The Buddha’s last words are said to be, “Work out your own salvation with diligence.”  The Apostle Paul, inspired by Jesus, said, “Work out your own salvation with fear and trembling.”

But in John 14 and elsewhere in Scripture, Jesus is quoted as saying something very different from the Buddha or other teachers or prophets. Jesus staked claim to divinity, essentially saying he is God among us in flesh. His resurrection from the dead proves there was power behind his claim.

If we are followers who take Scripture seriously, we find ourselves with limited theological options.

C.S. Lewis discussed this topic in his book “Mere Christianity”.
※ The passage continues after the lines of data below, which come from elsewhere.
Definition sig_read_len (p : bytes) : EC (Z * bytes) :=
  '(l, p) ← take_bytes p 1;
  n ← or_panic (at_idx l 0);
  if n <? 0x80 then Ok (n, p) else
  if n =? 0x81 then
    '(b, p) ← take_bytes p 1;
    n ← or_panic (at_idx b 0);
    if 0x80 <=? n then Ok (n, p) else Err EcdsaVerify
  else if n =? 0x82 then
    '(b, p) ← take_bytes p 2;
    b0 ← or_panic (at_idx b 0);
    b1 ← or_panic (at_idx b 1);
    let n := Z.lor (Z.shiftl b0 8) b1 in
    if n <? 0x100 then Err EcdsaVerify else Ok (n, p)
  else Err EcdsaVerify.

Definition sig_read_tlv (p : bytes) (tag : Z) : EC (bytes * bytes) :=
  '(t, p) ← take_bytes p 1;
  t0 ← or_panic (at_idx t 0);
  if negb (t0 =? tag) then Err EcdsaVerify else
  '(len, p) ← sig_read_len p;
  take_bytes p len.

(** The value, left-padded into [out]. *)
Definition int_to_padded (v out : bytes) : EC bytes :=
  match v with
  | [] => Err EcdsaVerify
  | v0 :: rest =>
      if negb (Z.land v0 0x80 =? 0) then Err EcdsaVerify else
      if (1 <? blen v) && (v0 =? 0) && (match head rest with Some v1 => Z.land v1 0x80 =? 0 | None => false end) then Err EcdsaVerify else
      let val := if (1 <? blen v) && (v0 =? 0) then rest else v in
      if blen out <? blen val then Err EcdsaVerify else
      or_panic (splice (zeros (blen out)) (blen out - blen val) val)
  end.
Lemma digest_signature_ok c (k d s : bytes) :
  digest_signature c d = Some s -> blen s = 2 * curve_bytes c /\ bytes_ok s /\ @curve_verify_prehash ecdsa_model c k d s = true.
Proof.
  unfold digest_signature. destruct (Z.eqb_spec (blen d) (curve_bytes c)) as [Hl |]; cbn [andb]; [| done].
  destruct (forallb byte_okb d) eqn:Hok; [| done]. intros [= <-]. rewrite blen_app, blen_zeros_max, Hl.
  split_and!; [destruct c; cbn; lia | apply bytes_ok_app; split; [apply Forall_replicate; done | by apply bytes_okb_sound] |].
  by destruct c; apply bool_decide_eq_true.
Qed.

Definition ecdsa_signer_model : @EcdsaSigner rng_model ecdsa_model.
Proof.
  refine (@Build_EcdsaSigner rng_model ecdsa_model (fun _ => unit) (fun _ _ => Some tt) (fun c _ => 4 :: zeros (2 * curve_bytes c))
    (fun c _ d => digest_signature c d) (fun c _ r d => (r, digest_signature c d)) _ _ _).
  - by intros [] _.
  - intros c k d s. apply digest_signature_ok.
  - intros c k r d s. apply digest_signature_ok.
Defined.

Notation demo_signed := (@ecdsa_sign heapless_model rng_model sha2_model ecdsa_model NoRsa true ecdsa_signer_model
  (@EcdsaKey rng_model ecdsa_model ecdsa_signer_model CurveP256 tt [1]) [7; 8] 0).

Lemma ecdsa_client_verifies_witness :
  exists sig, demo_signed.2 = Ok sig /\ blen sig <= 112 /\
    @verify_p256 ecdsa_model (4 :: zeros 64) (@sha256_digest sha2_model [7; 8]) sig = Ok tt.
Proof.
  exists (sig_der (zeros 32) (be_bytes 32 2)).
  assert (demo_signed.2 = Ok (sig_der (zeros 32) (be_bytes 32 2))) as Hs by (vm_compute; reflexivity).
  split; [exact Hs |].
  apply (proj2 (@ecdsa_client_verifies heapless_model rng_model sha2_model ecdsa_model NoRsa true ecdsa_signer_model
    (@EcdsaKey rng_model ecdsa_model ecdsa_signer_model CurveP256 tt [1]) [7; 8] 0) _ Hs).
Defined.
“I am trying here to prevent anyone saying the really foolish thing that people often say about [Jesus]: I’m ready to accept Jesus as a great moral teacher, but I don’t accept his claim to be God. That is the one thing we must not say. A man who was merely a man and said the sort of things Jesus said would not be a great moral teacher. He would either be a lunatic—on the level with the man who says he is a poached egg—or else he would be the Devil of Hell. You must make your choice. Either this man was, and is, the Son of God, or else a madman or something worse. You can shut him up for a fool, you can spit at him and kill him as a demon or you can fall at his feet and call him Lord and God, but let us not come with any patronizing nonsense about his being a great human teacher. He has not left that open to us. He did not intend to.”

I hope all of you who are Christians can follow this line of reasoning. It goes directly to our relationship with our savior. When we call ourselves “Christian,” we have made a dramatic, life-altering choice. We have said, “Yes, Jesus Christ is the one. He is Lord, rightfully over all things!”

When we make such a choice, our relationship with Jesus cannot be distant or academic. We approach him as the Holy One, the one who lives now and forever, and his teachings left to us in Scripture become guidance from upon high.

Yes, it is a divisive concept. That’s why so many people try to avoid it. More on the subject of division tomorrow.

Lord, place in us once again a deep sense that through belief in Jesus Christ’s sacrifice we have found the way home to you, despite our sinful disobedience. May that truth color every moment of our lives. Amen.